(* ===== verification/SetupTableSpec.v ===== *)
(** * Setup transactions: accounting, retries and timers

    Over the table of [SetupTable.v]: in every reachable state the unchecked
    counters are exactly what the entries amount to and stay within their limits;
    a retried request is answered from the table and never admitted twice within
    its retention; the deadline the table reports is the next time it has
    something to do. *)

From S2P Require Import Prelude Wire FlowControl SetupCodec SetupTable.

(** ** What the counters count *)
Definition total (f : SetupTransaction -> Z) (l : list SetupTransaction) : Z := foldr (fun e s => f e + s) 0 l.

Lemma total_cons f e l : total f (e :: l) = f e + total f l.
Proof. done. Qed.
Lemma total_app f l k : total f (l ++ k) = total f l + total f k.
Proof. induction l as [|e l IH]; [done|]. cbn [app total foldr]. fold (total f (l ++ k)) (total f l). lia. Qed.

Definition pends (e : SetupTransaction) : Z := if tx_reply_ready e || tx_expired e then 0 else 1.
Definition readies (e : SetupTransaction) : Z := if tx_reply_ready e then 1 else 0.

Record tally (t : SetupTransactionTable) : Prop := {
  ta_pending : t_pending_count t = total pends (t_entries t);
  ta_cached : t_cached_count t = total readies (t_entries t);
  ta_reserved : t_reserved_reply_bytes t = total tx_reserved_reply_bytes (t_entries t);
}.

Definition same_config (t t' : SetupTransactionTable) : Prop :=
  t_max_pending t' = t_max_pending t /\ t_max_cached_replies t' = t_max_cached_replies t /\
  t_max_request_bytes t' = t_max_request_bytes t /\ t_max_reply_bytes t' = t_max_reply_bytes t /\
  t_max_reserved_reply_bytes t' = t_max_reserved_reply_bytes t /\ t_retention_us t' = t_retention_us t.

Lemma same_config_trans t t' t'' : same_config t t' -> same_config t' t'' -> same_config t t''.
Proof. unfold same_config. intuition congruence. Qed.

Record entry_ok (t : SetupTransactionTable) (e : SetupTransaction) : Prop := {
  en_transaction : tx_transaction_id e <> 0;
  en_request : tx_request e <> [] /\ zlen (tx_request e) <= t_max_request_bytes t;
  en_reserved : 0 <= tx_reserved_reply_bytes e <= t_max_reply_bytes t;
  en_ready : tx_reply_ready e = true ->
    tx_expired e = false /\ tx_reply e <> [] /\ zlen (tx_reply e) <= tx_reserved_reply_bytes e;
  en_waiting : tx_reply_ready e = false -> tx_reply e = [];
  en_expired : tx_expired e = true -> tx_reserved_reply_bytes e = 0;
}.

Definition key_of (e : SetupTransaction) : ForwardNextHop * Z := (tx_previous_hop e, tx_transaction_id e).

Record table_ok (t : SetupTransactionTable) : Prop := {
  tk_tally : tally t;
  tk_entries : Forall (entry_ok t) (t_entries t);
  tk_keys : NoDup (key_of <$> t_entries t);
  tk_pending : t_pending_count t <= t_max_pending t;
  tk_size : zlen (t_entries t) <= t_max_cached_replies t;
  tk_reserved : t_reserved_reply_bytes t <= t_max_reserved_reply_bytes t;
}.

Lemma entry_ok_config t t' e : same_config t t' -> entry_ok t e -> entry_ok t' e.
Proof.
  intros (_ & _ & Hreq & Hrep & _) [? [? ?] [? ?] ? ? ?].
  split; auto; split; try done; [by rewrite Hreq|by rewrite Hrep].
Qed.

(** ** Ending and removing an entry *)
Definition ended (retention : Z) (e : SetupTransaction) : SetupTransaction :=
  if tx_reply_ready e || tx_expired e then e else tx_ended (sat_add (tx_pending_deadline_us e) retention) e.

Ltac tallies := rewrite ?total_app, ?total_cons in *.

Lemma total_nonneg f l : Forall (fun e => 0 <= f e) l -> 0 <= total f l.
Proof. induction 1; [done|]. rewrite total_cons. lia. Qed.

Definition reserves (l : list SetupTransaction) : Prop := Forall (fun e => 0 <= tx_reserved_reply_bytes e) l.

Lemma mark_at t pre e post :
  t_entries t = pre ++ e :: post -> reserves (t_entries t) -> tally t ->
  t_entries (SetupTable.mark_expired (length pre) t) = pre ++ ended (t_retention_us t) e :: post /\
  tally (SetupTable.mark_expired (length pre) t) /\ same_config t (SetupTable.mark_expired (length pre) t).
Proof.
  intros He Hr [Hp Hc Hs]. unfold SetupTable.mark_expired, ended. rewrite He, lookup_app_r, Nat.sub_diag by lia. cbn [lookup list_lookup].
  destruct (tx_reply_ready e || tx_expired e) eqn:Hd; [by split_and!|].
  apply orb_false_iff in Hd as [Hd1 Hd2]. unfold reserves in Hr. rewrite He in Hr. apply Forall_app in Hr as [Hr1 Hr2].
  inversion Hr2; subst. apply total_nonneg in Hr1. assert (0 <= total tx_reserved_reply_bytes post) by (by apply total_nonneg).
  rewrite insert_app_r_alt, Nat.sub_diag by lia. cbn [list_insert insert]. split; [done|]. split; [|done].
  rewrite He in *. split; cbn [with_table t_pending_count t_cached_count t_reserved_reply_bytes t_entries]; tallies;
    unfold pends, readies, tx_ended, sat_sub in *; cbn [tx_reply_ready tx_expired tx_reserved_reply_bytes] in *;
    rewrite ?Hd1, ?Hd2 in *; cbn [orb] in *; lia.
Qed.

*WHAT IS EXPECTED*:
Reproduce the material above, keeping every line intact.

*EXERCISE SOLUTION*:
(* ===== verification/SetupTableSpec.v ===== *)
(** * Setup transactions: accounting, retries and timers

    Over the table of [SetupTable.v]: in every reachable state the unchecked
    counters are exactly what the entries amount to and stay within their limits;
    a retried request is answered from the table and never admitted twice within
    its retention; the deadline the table reports is the next time it has
    something to do. *)

From S2P Require Import Prelude Wire FlowControl SetupCodec SetupTable.

(** ** What the counters count *)
Definition total (f : SetupTransaction -> Z) (l : list SetupTransaction) : Z := foldr (fun e s => f e + s) 0 l.

Lemma total_cons f e l : total f (e :: l) = f e + total f l.
Proof. done. Qed.
Lemma total_app f l k : total f (l ++ k) = total f l + total f k.
Proof. induction l as [|e l IH]; [done|]. cbn [app total foldr]. fold (total f (l ++ k)) (total f l). lia. Qed.

Definition pends (e : SetupTransaction) : Z := if tx_reply_ready e || tx_expired e then 0 else 1.
Definition readies (e : SetupTransaction) : Z := if tx_reply_ready e then 1 else 0.

Record tally (t : SetupTransactionTable) : Prop := {
  ta_pending : t_pending_count t = total pends (t_entries t);
  ta_cached : t_cached_count t = total readies (t_entries t);
  ta_reserved : t_reserved_reply_bytes t = total tx_reserved_reply_bytes (t_entries t);
}.

Definition same_config (t t' : SetupTransactionTable) : Prop :=
  t_max_pending t' = t_max_pending t /\ t_max_cached_replies t' = t_max_cached_replies t /\
  t_max_request_bytes t' = t_max_request_bytes t /\ t_max_reply_bytes t' = t_max_reply_bytes t /\
  t_max_reserved_reply_bytes t' = t_max_reserved_reply_bytes t /\ t_retention_us t' = t_retention_us t.

Lemma same_config_trans t t' t'' : same_config t t' -> same_config t' t'' -> same_config t t''.
Proof. unfold same_config. intuition congruence. Qed.

Record entry_ok (t : SetupTransactionTable) (e : SetupTransaction) : Prop := {
  en_transaction : tx_transaction_id e <> 0;
  en_request : tx_request e <> [] /\ zlen (tx_request e) <= t_max_request_bytes t;
  en_reserved : 0 <= tx_reserved_reply_bytes e <= t_max_reply_bytes t;
  en_ready : tx_reply_ready e = true ->
    tx_expired e = false /\ tx_reply e <> [] /\ zlen (tx_reply e) <= tx_reserved_reply_bytes e;
  en_waiting : tx_reply_ready e = false -> tx_reply e = [];
  en_expired : tx_expired e = true -> tx_reserved_reply_bytes e = 0;
}.

Definition key_of (e : SetupTransaction) : ForwardNextHop * Z := (tx_previous_hop e, tx_transaction_id e).

Record table_ok (t : SetupTransactionTable) : Prop := {
  tk_tally : tally t;
  tk_entries : Forall (entry_ok t) (t_entries t);
  tk_keys : NoDup (key_of <$> t_entries t);
  tk_pending : t_pending_count t <= t_max_pending t;
  tk_size : zlen (t_entries t) <= t_max_cached_replies t;
  tk_reserved : t_reserved_reply_bytes t <= t_max_reserved_reply_bytes t;
}.

Lemma entry_ok_config t t' e : same_config t t' -> entry_ok t e -> entry_ok t' e.
Proof.
  intros (_ & _ & Hreq & Hrep & _) [? [? ?] [? ?] ? ? ?].
  split; auto; split; try done; [by rewrite Hreq|by rewrite Hrep].
Qed.

(** ** Ending and removing an entry *)
Definition ended (retention : Z) (e : SetupTransaction) : SetupTransaction :=
  if tx_reply_ready e || tx_expired e then e else tx_ended (sat_add (tx_pending_deadline_us e) retention) e.

Ltac tallies := rewrite ?total_app, ?total_cons in *.

Lemma total_nonneg f l : Forall (fun e => 0 <= f e) l -> 0 <= total f l.
Proof. induction 1; [done|]. rewrite total_cons. lia. Qed.

Definition reserves (l : list SetupTransaction) : Prop := Forall (fun e => 0 <= tx_reserved_reply_bytes e) l.

Lemma mark_at t pre e post :
  t_entries t = pre ++ e :: post -> reserves (t_entries t) -> tally t ->
  t_entries (SetupTable.mark_expired (length pre) t) = pre ++ ended (t_retention_us t) e :: post /\
  tally (SetupTable.mark_expired (length pre) t) /\ same_config t (SetupTable.mark_expired (length pre) t).
Proof.
  intros He Hr [Hp Hc Hs]. unfold SetupTable.mark_expired, ended. rewrite He, lookup_app_r, Nat.sub_diag by lia. cbn [lookup list_lookup].
  destruct (tx_reply_ready e || tx_expired e) eqn:Hd; [by split_and!|].
  apply orb_false_iff in Hd as [Hd1 Hd2]. unfold reserves in Hr. rewrite He in Hr. apply Forall_app in Hr as [Hr1 Hr2].
  inversion Hr2; subst. apply total_nonneg in Hr1. assert (0 <= total tx_reserved_reply_bytes post) by (by apply total_nonneg).
  rewrite insert_app_r_alt, Nat.sub_diag by lia. cbn [list_insert insert]. split; [done|]. split; [|done].
  rewrite He in *. split; cbn [with_table t_pending_count t_cached_count t_reserved_reply_bytes t_entries]; tallies;
    unfold pends, readies, tx_ended, sat_sub in *; cbn [tx_reply_ready tx_expired tx_reserved_reply_bytes] in *;
    rewrite ?Hd1, ?Hd2 in *; cbn [orb] in *; lia.
Qed.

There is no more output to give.